But your point about bias in reporting stands. I don’t envy any one the choice coming up, as some one on this side of the puddle noted, “Neither have a full deck of cards, and both are puppets of the 1% of the 1% infighting in the parties”. My own view is that the US people are not going to be served well by either of them. Because in this two horse race both nags have fallen at the first fence…

Humble Peon April 28, 2020 5:15 AM

Finally, A SubReddit For Our Queen Kim Yo-Jong

https://old.reddit.com/r/kimyojong/

The official subreddit for pics of dystopian hottie, Kim Yo-Jong. Just because she wants to kill us all and has probably committed several human rights atrocities doesn't mean we can't love her effortless style

myliit April 28, 2020 6:45 AM

@gotdo, Clive Robinson, popcorn non eaters, etc., about our united states of amnesia presidential politics

For example, “ Now that Bernie Sanders has dropped out and endorsed Biden, does the progressive left have a moral obligation to hold their noses and vote for the former vice president, despite his many sins”. [3]. In the USA, our president is currently spinning how lucky we are that he is working so hard that he skips lunch. From https://www.newyorker.com/humor/borowitz-report/trump-blames-plummeting-poll-numbers-on-people-paying-attention-when-he-talks

“WASHINGTON, D.C. (The Borowitz Report)—Calling it a “disgraceful situation,” Donald J. Trump on Monday blamed his sinking poll numbers on people paying attention when he talks.

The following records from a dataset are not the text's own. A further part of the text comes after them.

(** The chain of tests on [state.domain]. *)
Definition a_type_of (state : Hass.State) (config : gmap string Hass.attribute)
    : result (option string) :=
  let domain := Hass.domain state in
  if decide (domain = "alarm_control_panel") then Return (Some "SecuritySystem")
  else if bool_decide (domain ∈ ["binary_sensor"; "device_tracker"; "person"])
  then Return (Some "BinarySensor")
  else if decide (domain = "climate") then Return (Some "Thermostat")
  else if decide (domain = "cover") then cover_a_type state
  else if decide (domain = "fan") then Return (Some "Fan")
  else if decide (domain = "light") then Return (Some "Light")
  else if decide (domain = "lock") then Return (Some "Lock")
  else if decide (domain = "media_player") then media_player_a_type state config
  else if decide (domain = "sensor") then sensor_a_type state
  else if decide (domain = "switch")
  then switch_a_type (default (Hass.AValue (VStr TYPE_SWITCH)) (config !! Hass.CONF_TYPE))
  else if bool_decide
            (domain ∈ ["automation"; "input_boolean"; "remote"; "scene"; "script"])
  then Return (Some "Switch")
  else if decide (domain = "water_heater") then Return (Some "WaterHeater")
  else Return None.

(** Take state and return an accessory object if supported: the result is
    the name under which the accessory class is looked up in [TYPES] and
    the name the class is called with, or [None]. *)
Definition get_accessory (state : Hass.State) (aid : option Z)
    (config : gmap string Hass.attribute)
    : result (option (string * Hass.attribute)) :=
  if aid_falsy aid then Return None
  else
    let name :=
      default (Hass.AValue (VStr (Hass.name state))) (config !! Hass.CONF_NAME) in
    match a_type_of state config with
    | Raise e => Raise e
    | Return None => Return None
    | Return (Some a_type) => Return (Some (a_type, name))
    end.

End get_accessory.

(** The names under which the accessory classes are registered. *)
Definition accessory_types : list string :=
  ["SecuritySystem"; "BinarySensor"; "Thermostat"; "GarageDoorOpener";
   "WindowCovering"; "WindowCoveringBasic"; "Fan"; "Light"; "Lock";
   "TelevisionMediaPlayer"; "MediaPlayer"; "TemperatureSensor"; "HumiditySensor";
   "AirQualitySensor"; "CarbonMonoxideSensor"; "CarbonDioxideSensor";
   "LightSensor"; "Valve"; "Outlet"; "Switch"; "WaterHeater"].

(** The domains [get_accessory] has a rule for. *)
Definition supported_domains : list string :=
  ["alarm_control_panel"; "binary_sensor"; "device_tracker"; "person"; "climate";
   "cover"; "fan"; "light"; "lock"; "media_player"; "sensor"; "switch";
   "automation"; "input_boolean"; "remote"; "scene"; "script"; "water_heater"].

End Bridge.

(** ** type_thermostats.py: modes and state changes *)

Module TypeThermostatsState.
Import Accessories TypeThermostats.

(* homeassistant.components.climate.const *)
Definition ATTR_CURRENT_TEMPERATURE : string := "current_temperature".
Definition ATTR_HVAC_ACTION : string := "hvac_action".
Definition ATTR_HVAC_MODE : string := "hvac_mode".
Definition CURRENT_HVAC_COOL : string := "cooling".
Definition CURRENT_HVAC_HEAT : string := "heating".
Definition CURRENT_HVAC_IDLE : string := "idle".
Definition CURRENT_HVAC_OFF : string := "off".
Definition HVAC_MODE_AUTO : string := "auto".
Definition HVAC_MODE_COOL : string := "cool".
Definition HVAC_MODE_FAN_ONLY : string := "fan_only".
Definition HVAC_MODE_HEAT : string := "heat".
Definition HVAC_MODE_HEAT_COOL : string := "heat_cool".
Definition HVAC_MODE_OFF : string := "off".
Definition SERVICE_SET_HVAC_MODE_THERMOSTAT : string := "set_hvac_mode".
(** A transaction with no expectation and no reject closure, as one that
    was cancelled before [verify()] and on which no event is awaited,
    ignores events as well. *)
Lemma handleEvent_idle env e s :
  _expectedEvent (this s) = None → _reject (this s) = None →
  handleEvent env e s = (Normal tt, s).
Proof.
  intros He Hr. js_unfold. rewrite He, Hr.
  destruct (_done (this s)); [done|].
  rewrite bool_decide_eq_false_2 by done.
  destruct (getType e =? cancel_type)%string; cbn; [|done].
  f_equal. apply with_this_id. by apply set_reject_id.
Qed.

(** [handleEvent] tests [_done] only.  On a transaction cancelled before
    [verify()] on which an event is nevertheless awaited, an unexpected
    event is not ignored: the waiter is rejected and [cancel] runs again,
    sending and emitting a second time. *)
Lemma handleEvent_after_early_cancel env m :
  let s1 := run env [OpCancel (CauseError m); OpWaitForEvent key_type] bob_transaction in
  let s2 := exec (handleEvent env (event_of_type mac_type)) s1 in
  cancelled (this s1) = true
  ∧ promises s1 !! 1 = Some Pending
  ∧ promises s2 !! 1 = Some (Rejected (unexpected_message key_type mac_type))
  ∧ _expectedEvent (this s2) = None
  ∧ sends (trace s2)
    = sends (trace s1)
      ++ [(cancel_type, unknown_cancel (unexpected_message key_type mac_type))]
  ∧ emits (trace s2)
    = emits (trace s1) ++ [("cancel", unexpected_message key_type mac_type)].
Proof. cbn. repeat split. Qed.

(** ** Runs driven by the hook

    The two evaluations above need [_waitForEvent] to be called on a
    transaction whose hook never started, which the class itself never
    does: [_waitForEvent] and [done] are for the [_doVerification] hook.
    In runs where only a started hook makes those calls, a transaction
    that is cancelled but not done has no expectation and no reject
    closure, and ignores every event. *)

Lemma step_early_cancel_inv env op s :
  implb (hook_call op) (_started (this s)) = true →
  early_cancel_inv (this s) = true →
  early_cancel_inv (this (step env op s)) = true.
Proof.
  unfold early_cancel_inv.
  destruct s as [[uid did st rq c d pr tm ex rv rj rs rjt sd] ps nt ar tr].
  cbn. intros Hh H.
  destruct c, d, sd, pr, rjt, ex; cbn in H; try discriminate H; clear H;
    destruct op; cbn in Hh; try discriminate Hh; clear Hh;
    js_crush; done.
Qed.

Lemma hooked_early_cancel_inv env ops s :
  hooked env ops s = true → early_cancel_inv (this s) = true →
  early_cancel_inv (this (run env ops s)) = true.
Proof.
  revert s. induction ops as [|op ops IH]; intros s Hh H; [done|].
  cbn in Hh. apply andb_prop in Hh as [Hop Hh].
  cbn. apply IH; [done|]. by apply step_early_cancel_inv.
Qed.

Lemma hooked_early_cancel_ignores env uid did start req ops e :
  hooked env ops (constructor uid did start req) = true →
  cancelled (this (run env ops (constructor uid did start req))) = true →
  _done (this (run env ops (constructor uid did start req))) = false →
  _started (this (run env ops (constructor uid did start req))) = false
  ∧ handleEvent env e (run env ops (constructor uid did start req))
    = (Normal tt, run env ops (constructor uid did start req)).
Proof.
  intros Hh Hc Hd.
  pose proof (hooked_early_cancel_inv env ops _ Hh eq_refl) as H.
  unfold early_cancel_inv in H.
  destruct (this (run env ops (constructor uid did start req)))
    as [? ? ? ? c d pr tm ex rv rj rs rjt sd] eqn:Ho.
  cbn in *. subst c d.
  assert (sd = false ∧ ex = None ∧ rjt = None) as (-> & -> & ->)
    by (destruct sd, ex, rjt, pr; cbn in *; done).
  split; [done|]. apply handleEvent_idle; by rewrite Ho.
Qed.

Lemma hooked_snoc env ops op s :
  hooked env (ops ++ [op]) s
  = hooked env ops s && implb (hook_call op) (_started (this (run env ops s))).
Proof.
  revert s. induction ops as [|op' ops IH]; intros s; cbn.
  - by rewrite andb_true_r.
  - by rewrite IH, andb_assoc.
Qed.

(** C3: in every run in which only a started hook awaits events, a
    transaction that is done or cancelled ignores every inbound event:
    [handleEvent] returns and leaves the whole state as it was (no field
    of the object, no promise, no timer changes, and nothing is sent or
    emitted).  This covers a transaction cancelled before [verify()]. *)
Theorem handleEvent_terminal env uid did start req ops e :
  hooked env ops (constructor uid did start req) = true →
  _done (this (run env ops (constructor uid did start req))) = true
  ∨ cancelled (this (run env ops (constructor uid did start req))) = true →
  handleEvent env e (run env ops (constructor uid did start req))
  = (Normal tt, run env ops (constructor uid did start req)).
Proof.
  intros Hh Ht.
  destruct (_done (this (run env ops (constructor uid did start req)))) eqn:Hd.
  - by apply handleEvent_done.
  - destruct Ht as [Ht|Hc]; [done|].
    by apply hooked_early_cancel_ignores.
Qed.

Noting that his approval rating has plummeted since he began holding coronavirus briefings, he said, “There are a lot of people out there who are listening to things I say and basing their opinions on them, and I think it’s very sad.”

In addition to people paying attention when he talks, Trump said that he was being “treated very unfairly by people who remember what I say.”

“People are listening to what I say one day and comparing it to something I said on a different day,” he said. “These are very sick and terrible people.”

[…]

“The fact that [pollsters are] talking to people who have listened to me proves how crooked and rigged these polls are,” he said. “People who haven’t listened to me think I’m doing great.”

Trump said that, if people persist in listening to him, he may stop talking altogether. “I think that’s a really good plan,” Trump said. “Dr. Fauci suggested it to me.””

Text from gotdo’s link [1] and Clive wrote [2]

[3] https://theintercept.com/2020/04/15/biden-trump-noam-chomsky-mehdi-hasan/ about 30 minutes, no transcript, but worth it, discusses party politics in UK, too

2) “But your point about bias in reporting stands. I don’t envy any one the choice coming up, as some one on this side of the puddle noted, “Neither have a full deck of cards, and both are puppets of the 1% of the 1% infighting in the parties”. My own view is that the US people are not going to be served well by either of them. Because in this two horse race both nags have fallen at the first fence…”

[1] “ As Covid-19 and its economic effects clearly dominate all else politically, ads for the Trump campaign are ramping up the anti-China rhetoric in an effort to deflect blame. The first attack ad Donald Trump launched since Joe Biden became the presumptive Democratic nominee was titled “Biden Stands Up for China” (4/9/20), while a pro-Trump super PAC is airing multiple ads (4/16/20, 4/16/20) painting Biden as cozy with China. One ad warned China is “killing our jobs, stealing technology and putting us in danger with Covid-19”; the other concluded, “Now more than ever, America must stop China. And to stop China, you have to stop Joe Biden.”

Rather than respond by focusing blame for the crisis squarely where it belongs—on Trump’s incompetent, reckless and self-centered management—and working to beat back the dangerously rising anti-Asian sentiment in this country, Biden and some of his supporting super PACs are choosing to adopt rather than challenge the anti-China premise of the attacks. …”

name.withheld.for.obvious.reasons April 28, 2020 9:30 AM

Remind me to sell off my e-reader. Can’t stand the idea of E-Ink really being powered by sea creatures from the deep. Next story I read will certainly give me nightmares (with backlighting of course).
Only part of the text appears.